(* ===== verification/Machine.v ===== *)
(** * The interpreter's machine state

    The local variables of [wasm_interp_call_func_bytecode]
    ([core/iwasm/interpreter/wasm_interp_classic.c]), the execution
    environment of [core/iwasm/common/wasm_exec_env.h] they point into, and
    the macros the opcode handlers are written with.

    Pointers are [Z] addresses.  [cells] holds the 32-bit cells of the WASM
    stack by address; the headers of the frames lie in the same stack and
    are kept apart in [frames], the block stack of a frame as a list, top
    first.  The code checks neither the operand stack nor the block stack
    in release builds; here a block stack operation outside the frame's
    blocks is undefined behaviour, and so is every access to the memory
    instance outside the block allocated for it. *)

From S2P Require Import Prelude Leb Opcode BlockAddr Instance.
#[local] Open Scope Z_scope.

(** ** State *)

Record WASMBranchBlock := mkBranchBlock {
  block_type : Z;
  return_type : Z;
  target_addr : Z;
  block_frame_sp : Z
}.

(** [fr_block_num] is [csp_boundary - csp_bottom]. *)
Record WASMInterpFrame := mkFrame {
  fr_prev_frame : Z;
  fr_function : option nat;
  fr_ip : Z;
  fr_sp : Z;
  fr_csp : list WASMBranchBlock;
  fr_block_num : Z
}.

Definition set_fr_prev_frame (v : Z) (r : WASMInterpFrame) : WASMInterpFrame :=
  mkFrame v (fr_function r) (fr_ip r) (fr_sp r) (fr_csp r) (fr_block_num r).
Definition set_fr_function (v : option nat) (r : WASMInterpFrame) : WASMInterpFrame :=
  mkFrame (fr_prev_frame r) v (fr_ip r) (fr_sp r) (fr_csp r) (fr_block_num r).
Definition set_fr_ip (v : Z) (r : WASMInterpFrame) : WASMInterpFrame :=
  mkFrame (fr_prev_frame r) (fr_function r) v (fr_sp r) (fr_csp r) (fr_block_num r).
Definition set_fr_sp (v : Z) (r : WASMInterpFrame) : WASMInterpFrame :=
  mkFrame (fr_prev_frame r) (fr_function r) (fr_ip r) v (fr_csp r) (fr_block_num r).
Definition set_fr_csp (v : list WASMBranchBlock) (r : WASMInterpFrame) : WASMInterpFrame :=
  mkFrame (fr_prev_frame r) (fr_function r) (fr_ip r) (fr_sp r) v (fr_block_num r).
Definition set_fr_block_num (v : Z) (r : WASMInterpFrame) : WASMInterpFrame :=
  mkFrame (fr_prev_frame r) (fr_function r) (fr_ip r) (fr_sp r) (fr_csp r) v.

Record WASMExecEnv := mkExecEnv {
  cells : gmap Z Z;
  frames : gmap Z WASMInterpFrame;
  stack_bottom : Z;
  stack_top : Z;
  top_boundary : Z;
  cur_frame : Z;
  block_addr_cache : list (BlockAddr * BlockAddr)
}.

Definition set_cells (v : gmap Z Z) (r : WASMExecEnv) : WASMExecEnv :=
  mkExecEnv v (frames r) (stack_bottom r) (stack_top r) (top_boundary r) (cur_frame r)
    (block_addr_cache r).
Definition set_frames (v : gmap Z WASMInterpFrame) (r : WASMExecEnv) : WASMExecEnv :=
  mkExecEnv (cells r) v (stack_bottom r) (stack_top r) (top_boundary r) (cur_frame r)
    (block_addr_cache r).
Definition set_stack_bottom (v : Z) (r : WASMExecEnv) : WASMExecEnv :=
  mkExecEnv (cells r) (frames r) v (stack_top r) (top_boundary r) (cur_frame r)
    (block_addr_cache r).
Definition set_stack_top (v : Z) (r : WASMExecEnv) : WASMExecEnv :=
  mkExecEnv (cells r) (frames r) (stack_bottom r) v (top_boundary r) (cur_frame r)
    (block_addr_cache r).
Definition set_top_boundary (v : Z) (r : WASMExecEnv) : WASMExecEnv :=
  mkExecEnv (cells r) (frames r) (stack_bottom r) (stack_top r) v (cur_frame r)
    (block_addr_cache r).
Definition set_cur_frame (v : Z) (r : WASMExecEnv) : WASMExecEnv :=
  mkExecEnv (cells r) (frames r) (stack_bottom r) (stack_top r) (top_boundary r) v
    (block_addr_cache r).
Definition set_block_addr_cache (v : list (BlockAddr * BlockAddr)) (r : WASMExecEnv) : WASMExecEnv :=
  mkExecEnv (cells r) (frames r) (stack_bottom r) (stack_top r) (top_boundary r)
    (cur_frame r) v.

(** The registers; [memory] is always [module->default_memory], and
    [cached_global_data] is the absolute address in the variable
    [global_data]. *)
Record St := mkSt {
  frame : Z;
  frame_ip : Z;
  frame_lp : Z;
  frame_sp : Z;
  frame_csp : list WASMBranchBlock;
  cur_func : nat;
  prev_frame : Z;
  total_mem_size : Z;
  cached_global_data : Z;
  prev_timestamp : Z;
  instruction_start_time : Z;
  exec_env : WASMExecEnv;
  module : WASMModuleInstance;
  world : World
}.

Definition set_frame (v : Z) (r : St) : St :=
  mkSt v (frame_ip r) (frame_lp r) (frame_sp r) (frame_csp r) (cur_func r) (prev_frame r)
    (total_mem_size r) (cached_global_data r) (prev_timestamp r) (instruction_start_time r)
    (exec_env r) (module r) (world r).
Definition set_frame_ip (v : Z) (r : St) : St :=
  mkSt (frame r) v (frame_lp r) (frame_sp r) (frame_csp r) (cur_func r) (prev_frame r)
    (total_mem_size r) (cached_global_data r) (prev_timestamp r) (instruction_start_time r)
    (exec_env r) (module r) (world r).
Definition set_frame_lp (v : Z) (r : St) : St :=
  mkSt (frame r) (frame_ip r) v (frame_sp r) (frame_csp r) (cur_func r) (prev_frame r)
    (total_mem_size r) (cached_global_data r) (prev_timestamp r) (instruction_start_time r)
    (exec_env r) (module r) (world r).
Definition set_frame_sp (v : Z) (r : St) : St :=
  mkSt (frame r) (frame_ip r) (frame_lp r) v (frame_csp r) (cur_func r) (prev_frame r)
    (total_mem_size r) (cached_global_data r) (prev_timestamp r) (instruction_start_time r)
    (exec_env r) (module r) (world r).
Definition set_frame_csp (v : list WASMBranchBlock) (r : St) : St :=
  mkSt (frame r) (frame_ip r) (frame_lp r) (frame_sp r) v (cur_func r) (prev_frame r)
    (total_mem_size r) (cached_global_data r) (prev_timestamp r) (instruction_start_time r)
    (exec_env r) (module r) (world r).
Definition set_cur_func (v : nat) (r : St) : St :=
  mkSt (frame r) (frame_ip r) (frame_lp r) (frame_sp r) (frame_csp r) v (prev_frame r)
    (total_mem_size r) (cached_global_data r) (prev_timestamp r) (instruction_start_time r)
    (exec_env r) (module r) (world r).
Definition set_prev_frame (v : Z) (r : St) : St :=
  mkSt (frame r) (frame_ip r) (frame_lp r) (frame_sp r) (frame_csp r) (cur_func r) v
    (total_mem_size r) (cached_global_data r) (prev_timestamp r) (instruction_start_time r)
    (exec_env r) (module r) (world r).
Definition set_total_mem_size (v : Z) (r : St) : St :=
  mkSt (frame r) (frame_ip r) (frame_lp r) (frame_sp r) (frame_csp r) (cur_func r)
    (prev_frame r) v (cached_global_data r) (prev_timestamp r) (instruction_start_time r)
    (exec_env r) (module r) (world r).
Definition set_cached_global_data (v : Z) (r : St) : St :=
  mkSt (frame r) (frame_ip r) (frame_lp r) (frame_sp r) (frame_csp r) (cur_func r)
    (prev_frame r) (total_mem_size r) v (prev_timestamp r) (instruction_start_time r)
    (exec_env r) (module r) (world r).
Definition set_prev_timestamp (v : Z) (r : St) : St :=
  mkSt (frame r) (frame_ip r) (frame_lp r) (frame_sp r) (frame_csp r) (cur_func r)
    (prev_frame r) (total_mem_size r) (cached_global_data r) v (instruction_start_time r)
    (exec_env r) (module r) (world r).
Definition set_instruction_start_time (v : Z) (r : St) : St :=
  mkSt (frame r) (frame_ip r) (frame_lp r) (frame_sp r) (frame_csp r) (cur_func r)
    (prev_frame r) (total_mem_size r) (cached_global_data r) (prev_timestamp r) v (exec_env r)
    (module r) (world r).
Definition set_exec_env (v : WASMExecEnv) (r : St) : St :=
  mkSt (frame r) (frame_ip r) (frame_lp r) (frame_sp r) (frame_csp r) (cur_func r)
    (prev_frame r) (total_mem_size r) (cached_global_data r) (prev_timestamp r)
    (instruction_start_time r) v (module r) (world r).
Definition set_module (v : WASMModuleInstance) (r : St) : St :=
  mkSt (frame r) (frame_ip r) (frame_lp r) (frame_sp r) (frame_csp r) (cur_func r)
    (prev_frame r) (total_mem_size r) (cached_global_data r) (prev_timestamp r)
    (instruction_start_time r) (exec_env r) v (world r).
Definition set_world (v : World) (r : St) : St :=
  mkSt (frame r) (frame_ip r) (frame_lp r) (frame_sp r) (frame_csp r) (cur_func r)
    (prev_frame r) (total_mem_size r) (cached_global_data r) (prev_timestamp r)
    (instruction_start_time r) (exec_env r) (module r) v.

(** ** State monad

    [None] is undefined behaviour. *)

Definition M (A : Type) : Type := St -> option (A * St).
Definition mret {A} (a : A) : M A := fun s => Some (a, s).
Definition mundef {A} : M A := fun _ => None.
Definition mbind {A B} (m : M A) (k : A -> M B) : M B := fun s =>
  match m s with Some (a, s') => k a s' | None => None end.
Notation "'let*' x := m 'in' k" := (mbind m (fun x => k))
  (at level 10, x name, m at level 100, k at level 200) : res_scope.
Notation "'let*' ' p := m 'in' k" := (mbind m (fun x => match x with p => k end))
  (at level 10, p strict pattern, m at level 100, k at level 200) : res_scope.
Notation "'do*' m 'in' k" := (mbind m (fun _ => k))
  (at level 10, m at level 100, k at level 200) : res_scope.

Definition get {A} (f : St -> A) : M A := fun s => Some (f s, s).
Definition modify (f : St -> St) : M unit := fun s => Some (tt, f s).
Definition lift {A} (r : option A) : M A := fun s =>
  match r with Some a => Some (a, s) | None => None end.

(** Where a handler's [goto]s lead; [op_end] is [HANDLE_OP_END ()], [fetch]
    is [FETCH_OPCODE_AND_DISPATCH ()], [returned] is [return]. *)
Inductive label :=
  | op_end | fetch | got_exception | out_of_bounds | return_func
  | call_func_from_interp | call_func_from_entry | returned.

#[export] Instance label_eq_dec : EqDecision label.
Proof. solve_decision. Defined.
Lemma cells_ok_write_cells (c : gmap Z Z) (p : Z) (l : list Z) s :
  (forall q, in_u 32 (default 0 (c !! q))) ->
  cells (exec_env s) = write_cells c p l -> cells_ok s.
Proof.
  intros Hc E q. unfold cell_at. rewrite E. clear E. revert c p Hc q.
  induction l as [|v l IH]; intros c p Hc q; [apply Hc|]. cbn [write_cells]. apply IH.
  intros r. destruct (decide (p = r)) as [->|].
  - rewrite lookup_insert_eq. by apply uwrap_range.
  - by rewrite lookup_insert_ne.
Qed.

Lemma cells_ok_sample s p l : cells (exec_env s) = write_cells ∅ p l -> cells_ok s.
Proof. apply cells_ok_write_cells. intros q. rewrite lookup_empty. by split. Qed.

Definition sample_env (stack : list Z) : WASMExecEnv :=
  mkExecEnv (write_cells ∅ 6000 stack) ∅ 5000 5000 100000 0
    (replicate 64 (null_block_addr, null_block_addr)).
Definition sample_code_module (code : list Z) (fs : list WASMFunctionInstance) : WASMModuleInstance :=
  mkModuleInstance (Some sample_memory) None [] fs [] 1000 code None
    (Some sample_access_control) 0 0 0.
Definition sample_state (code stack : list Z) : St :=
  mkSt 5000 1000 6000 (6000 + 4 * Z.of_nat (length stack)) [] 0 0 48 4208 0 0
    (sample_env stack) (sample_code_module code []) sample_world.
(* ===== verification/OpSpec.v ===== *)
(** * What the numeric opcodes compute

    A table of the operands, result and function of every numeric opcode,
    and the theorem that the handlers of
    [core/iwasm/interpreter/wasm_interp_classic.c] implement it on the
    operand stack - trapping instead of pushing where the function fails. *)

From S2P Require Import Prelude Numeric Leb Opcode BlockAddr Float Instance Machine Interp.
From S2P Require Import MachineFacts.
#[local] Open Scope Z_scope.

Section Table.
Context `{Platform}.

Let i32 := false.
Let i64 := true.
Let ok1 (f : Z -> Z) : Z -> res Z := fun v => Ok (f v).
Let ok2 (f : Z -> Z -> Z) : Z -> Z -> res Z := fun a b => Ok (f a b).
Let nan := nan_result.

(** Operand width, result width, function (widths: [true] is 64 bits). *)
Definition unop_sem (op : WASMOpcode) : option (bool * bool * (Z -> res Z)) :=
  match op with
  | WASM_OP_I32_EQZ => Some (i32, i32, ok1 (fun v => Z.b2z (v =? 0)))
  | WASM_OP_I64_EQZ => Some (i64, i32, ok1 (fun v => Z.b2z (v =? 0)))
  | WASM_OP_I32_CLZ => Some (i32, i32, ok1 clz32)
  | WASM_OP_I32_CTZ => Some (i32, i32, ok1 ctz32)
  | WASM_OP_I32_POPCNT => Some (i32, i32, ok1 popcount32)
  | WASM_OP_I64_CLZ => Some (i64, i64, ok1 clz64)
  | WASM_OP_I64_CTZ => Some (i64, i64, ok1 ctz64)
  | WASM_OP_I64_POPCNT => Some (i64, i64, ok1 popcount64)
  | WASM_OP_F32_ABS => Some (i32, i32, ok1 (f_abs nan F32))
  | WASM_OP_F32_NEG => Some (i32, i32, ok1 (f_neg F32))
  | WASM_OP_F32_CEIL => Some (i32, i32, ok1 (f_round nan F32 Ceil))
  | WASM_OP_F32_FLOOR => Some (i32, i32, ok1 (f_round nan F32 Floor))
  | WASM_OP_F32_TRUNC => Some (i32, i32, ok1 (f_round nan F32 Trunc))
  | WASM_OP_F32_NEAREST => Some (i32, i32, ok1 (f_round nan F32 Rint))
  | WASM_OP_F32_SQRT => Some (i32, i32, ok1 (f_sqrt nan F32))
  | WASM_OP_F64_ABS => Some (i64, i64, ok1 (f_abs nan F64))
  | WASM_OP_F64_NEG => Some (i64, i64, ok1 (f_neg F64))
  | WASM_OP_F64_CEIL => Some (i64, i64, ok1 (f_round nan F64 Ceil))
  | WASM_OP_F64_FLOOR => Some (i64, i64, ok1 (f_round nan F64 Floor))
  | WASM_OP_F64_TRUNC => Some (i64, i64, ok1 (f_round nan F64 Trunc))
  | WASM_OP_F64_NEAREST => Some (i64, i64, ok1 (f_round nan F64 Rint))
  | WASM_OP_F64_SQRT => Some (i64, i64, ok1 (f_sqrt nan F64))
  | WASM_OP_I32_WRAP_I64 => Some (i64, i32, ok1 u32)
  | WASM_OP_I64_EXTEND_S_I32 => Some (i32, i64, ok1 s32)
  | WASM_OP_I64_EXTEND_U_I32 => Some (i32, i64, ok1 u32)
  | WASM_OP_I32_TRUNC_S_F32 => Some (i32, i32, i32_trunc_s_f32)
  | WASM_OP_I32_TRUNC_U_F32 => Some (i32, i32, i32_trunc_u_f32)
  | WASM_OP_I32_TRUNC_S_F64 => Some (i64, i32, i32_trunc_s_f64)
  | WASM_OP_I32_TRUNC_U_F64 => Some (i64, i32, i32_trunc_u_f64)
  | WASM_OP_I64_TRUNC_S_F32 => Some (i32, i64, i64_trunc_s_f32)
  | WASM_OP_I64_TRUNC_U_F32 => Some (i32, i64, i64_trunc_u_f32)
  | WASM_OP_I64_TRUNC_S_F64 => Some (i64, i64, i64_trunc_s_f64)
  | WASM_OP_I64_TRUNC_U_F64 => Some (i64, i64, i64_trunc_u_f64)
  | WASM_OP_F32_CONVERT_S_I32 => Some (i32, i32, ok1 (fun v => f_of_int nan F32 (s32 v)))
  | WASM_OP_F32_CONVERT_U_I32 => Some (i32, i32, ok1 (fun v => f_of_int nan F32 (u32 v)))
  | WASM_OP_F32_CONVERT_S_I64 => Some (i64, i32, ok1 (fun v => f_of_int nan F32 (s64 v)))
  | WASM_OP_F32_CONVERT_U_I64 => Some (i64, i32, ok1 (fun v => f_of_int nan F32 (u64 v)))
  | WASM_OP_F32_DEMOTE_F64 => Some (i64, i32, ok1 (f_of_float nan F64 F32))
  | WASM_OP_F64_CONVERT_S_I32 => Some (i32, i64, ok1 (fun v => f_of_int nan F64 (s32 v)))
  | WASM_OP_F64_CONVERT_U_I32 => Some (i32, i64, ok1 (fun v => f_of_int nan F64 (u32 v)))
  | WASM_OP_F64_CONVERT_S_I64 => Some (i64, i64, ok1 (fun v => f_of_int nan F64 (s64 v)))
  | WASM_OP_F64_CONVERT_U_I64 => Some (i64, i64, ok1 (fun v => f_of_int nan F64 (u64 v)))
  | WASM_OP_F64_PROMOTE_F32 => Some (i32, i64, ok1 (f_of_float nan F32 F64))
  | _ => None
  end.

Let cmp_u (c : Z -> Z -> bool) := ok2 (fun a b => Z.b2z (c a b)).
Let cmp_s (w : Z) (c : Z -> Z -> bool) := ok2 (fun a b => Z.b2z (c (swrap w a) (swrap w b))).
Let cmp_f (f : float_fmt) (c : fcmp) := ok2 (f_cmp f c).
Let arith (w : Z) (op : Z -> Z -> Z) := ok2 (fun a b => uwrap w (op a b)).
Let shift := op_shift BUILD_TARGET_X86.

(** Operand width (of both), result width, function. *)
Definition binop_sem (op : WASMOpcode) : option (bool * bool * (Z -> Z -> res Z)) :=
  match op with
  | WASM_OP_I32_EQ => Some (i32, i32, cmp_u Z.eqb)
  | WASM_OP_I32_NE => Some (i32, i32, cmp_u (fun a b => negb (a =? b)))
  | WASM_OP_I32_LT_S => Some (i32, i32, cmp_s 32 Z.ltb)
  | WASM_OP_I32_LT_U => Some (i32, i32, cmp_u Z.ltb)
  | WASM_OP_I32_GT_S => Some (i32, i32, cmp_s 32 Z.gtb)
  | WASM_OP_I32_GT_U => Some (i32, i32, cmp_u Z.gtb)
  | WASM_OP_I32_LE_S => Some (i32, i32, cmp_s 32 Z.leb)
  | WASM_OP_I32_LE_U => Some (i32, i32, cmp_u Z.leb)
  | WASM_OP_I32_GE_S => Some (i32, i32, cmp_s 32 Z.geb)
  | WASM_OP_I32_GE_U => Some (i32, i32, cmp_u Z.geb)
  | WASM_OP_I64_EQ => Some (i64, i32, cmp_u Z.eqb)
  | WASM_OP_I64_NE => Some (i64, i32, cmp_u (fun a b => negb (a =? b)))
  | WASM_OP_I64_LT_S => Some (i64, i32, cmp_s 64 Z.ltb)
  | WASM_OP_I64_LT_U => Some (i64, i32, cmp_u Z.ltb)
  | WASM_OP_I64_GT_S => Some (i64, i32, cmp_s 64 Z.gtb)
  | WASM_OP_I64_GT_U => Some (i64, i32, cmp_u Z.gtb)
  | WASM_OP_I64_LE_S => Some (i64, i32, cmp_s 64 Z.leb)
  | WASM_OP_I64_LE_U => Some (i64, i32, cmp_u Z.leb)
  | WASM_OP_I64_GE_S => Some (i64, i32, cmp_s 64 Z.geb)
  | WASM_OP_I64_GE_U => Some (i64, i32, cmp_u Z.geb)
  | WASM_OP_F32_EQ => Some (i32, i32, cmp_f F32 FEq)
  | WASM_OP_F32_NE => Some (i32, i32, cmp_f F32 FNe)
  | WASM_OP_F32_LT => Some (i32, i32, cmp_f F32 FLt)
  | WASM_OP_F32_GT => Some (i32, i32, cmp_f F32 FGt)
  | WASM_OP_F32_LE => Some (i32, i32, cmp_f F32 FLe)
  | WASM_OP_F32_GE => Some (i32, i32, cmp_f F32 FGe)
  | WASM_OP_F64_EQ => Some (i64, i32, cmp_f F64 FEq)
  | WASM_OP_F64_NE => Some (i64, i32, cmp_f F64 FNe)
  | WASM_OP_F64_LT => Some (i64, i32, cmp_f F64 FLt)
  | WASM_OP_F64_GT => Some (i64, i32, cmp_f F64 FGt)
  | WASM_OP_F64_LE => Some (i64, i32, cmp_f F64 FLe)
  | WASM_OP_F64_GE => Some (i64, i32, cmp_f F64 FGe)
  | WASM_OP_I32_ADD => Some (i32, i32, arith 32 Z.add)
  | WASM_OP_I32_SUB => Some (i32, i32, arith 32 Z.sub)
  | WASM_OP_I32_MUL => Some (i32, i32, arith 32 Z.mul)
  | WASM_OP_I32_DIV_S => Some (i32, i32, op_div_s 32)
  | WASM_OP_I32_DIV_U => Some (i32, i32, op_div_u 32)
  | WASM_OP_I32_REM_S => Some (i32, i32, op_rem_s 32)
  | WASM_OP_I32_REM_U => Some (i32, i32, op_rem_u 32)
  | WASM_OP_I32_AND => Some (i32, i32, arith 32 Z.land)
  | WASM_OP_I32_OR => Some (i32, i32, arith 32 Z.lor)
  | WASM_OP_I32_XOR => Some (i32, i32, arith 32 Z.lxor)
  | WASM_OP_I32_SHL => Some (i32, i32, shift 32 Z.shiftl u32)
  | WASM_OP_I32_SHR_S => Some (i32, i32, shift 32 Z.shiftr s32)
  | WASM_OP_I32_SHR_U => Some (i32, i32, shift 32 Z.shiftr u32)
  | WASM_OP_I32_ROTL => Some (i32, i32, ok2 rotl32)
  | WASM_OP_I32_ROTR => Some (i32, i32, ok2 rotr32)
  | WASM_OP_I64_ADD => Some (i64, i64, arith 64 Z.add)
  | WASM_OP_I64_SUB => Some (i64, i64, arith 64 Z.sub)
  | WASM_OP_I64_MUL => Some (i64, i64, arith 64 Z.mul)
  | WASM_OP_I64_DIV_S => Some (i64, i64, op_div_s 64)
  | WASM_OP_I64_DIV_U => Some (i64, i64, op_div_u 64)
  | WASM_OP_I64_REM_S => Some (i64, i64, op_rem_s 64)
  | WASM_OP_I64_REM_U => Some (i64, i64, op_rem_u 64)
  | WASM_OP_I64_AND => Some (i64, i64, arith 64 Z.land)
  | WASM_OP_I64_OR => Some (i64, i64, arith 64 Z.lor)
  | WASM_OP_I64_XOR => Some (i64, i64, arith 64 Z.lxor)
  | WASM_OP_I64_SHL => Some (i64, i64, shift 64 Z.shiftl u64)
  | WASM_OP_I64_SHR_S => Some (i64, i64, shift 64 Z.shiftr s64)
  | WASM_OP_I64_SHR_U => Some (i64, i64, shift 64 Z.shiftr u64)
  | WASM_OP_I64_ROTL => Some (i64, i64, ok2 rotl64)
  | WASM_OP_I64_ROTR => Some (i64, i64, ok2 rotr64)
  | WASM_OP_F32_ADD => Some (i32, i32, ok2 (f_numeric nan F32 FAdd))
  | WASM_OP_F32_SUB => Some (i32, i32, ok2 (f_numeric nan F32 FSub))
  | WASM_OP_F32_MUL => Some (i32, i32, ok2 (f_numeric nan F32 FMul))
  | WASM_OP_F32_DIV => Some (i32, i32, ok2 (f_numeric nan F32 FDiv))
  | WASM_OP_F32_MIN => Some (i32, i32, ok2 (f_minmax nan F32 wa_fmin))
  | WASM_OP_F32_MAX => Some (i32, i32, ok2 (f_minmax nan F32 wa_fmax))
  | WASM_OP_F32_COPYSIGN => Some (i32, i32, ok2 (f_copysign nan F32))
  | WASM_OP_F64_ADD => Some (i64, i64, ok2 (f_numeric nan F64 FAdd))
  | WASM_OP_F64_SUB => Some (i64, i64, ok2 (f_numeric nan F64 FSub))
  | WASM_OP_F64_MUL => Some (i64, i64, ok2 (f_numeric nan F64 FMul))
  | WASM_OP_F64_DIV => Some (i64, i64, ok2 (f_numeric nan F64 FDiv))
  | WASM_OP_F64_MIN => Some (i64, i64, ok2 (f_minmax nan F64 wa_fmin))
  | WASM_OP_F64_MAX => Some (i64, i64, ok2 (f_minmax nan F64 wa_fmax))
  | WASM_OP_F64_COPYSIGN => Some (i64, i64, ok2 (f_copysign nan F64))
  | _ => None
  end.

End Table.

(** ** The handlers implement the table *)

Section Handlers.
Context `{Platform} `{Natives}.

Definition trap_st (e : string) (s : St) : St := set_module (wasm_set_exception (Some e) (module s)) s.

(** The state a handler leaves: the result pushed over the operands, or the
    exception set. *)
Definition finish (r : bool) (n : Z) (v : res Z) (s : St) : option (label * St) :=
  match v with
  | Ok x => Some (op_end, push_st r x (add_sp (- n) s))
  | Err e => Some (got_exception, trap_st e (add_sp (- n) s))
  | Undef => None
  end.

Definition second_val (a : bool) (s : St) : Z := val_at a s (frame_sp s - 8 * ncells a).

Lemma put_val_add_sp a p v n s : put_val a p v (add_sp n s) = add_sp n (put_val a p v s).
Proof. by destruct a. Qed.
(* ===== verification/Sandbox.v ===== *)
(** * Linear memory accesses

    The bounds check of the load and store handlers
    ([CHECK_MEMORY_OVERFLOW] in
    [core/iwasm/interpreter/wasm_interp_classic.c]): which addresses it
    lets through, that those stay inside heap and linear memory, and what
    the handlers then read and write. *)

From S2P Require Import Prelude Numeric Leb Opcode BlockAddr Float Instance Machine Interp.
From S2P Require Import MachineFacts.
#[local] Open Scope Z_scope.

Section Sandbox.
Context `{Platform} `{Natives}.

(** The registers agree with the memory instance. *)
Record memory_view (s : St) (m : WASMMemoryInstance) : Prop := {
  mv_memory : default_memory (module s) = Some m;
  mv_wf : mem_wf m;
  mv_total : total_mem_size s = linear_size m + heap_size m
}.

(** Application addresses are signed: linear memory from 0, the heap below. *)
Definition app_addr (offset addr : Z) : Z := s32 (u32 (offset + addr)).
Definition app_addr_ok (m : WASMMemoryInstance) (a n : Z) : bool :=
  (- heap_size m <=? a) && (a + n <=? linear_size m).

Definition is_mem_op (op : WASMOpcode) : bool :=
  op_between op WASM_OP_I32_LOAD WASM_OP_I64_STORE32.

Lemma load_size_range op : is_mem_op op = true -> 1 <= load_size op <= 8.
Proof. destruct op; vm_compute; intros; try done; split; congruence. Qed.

§ TASK REQUIREMENTS:
From the material above, copy each line that includes the word "undefined".

§ EXPECTED ANSWER:
    blocks is undefined behaviour, and so is every access to the memory
    [None] is undefined behaviour. *)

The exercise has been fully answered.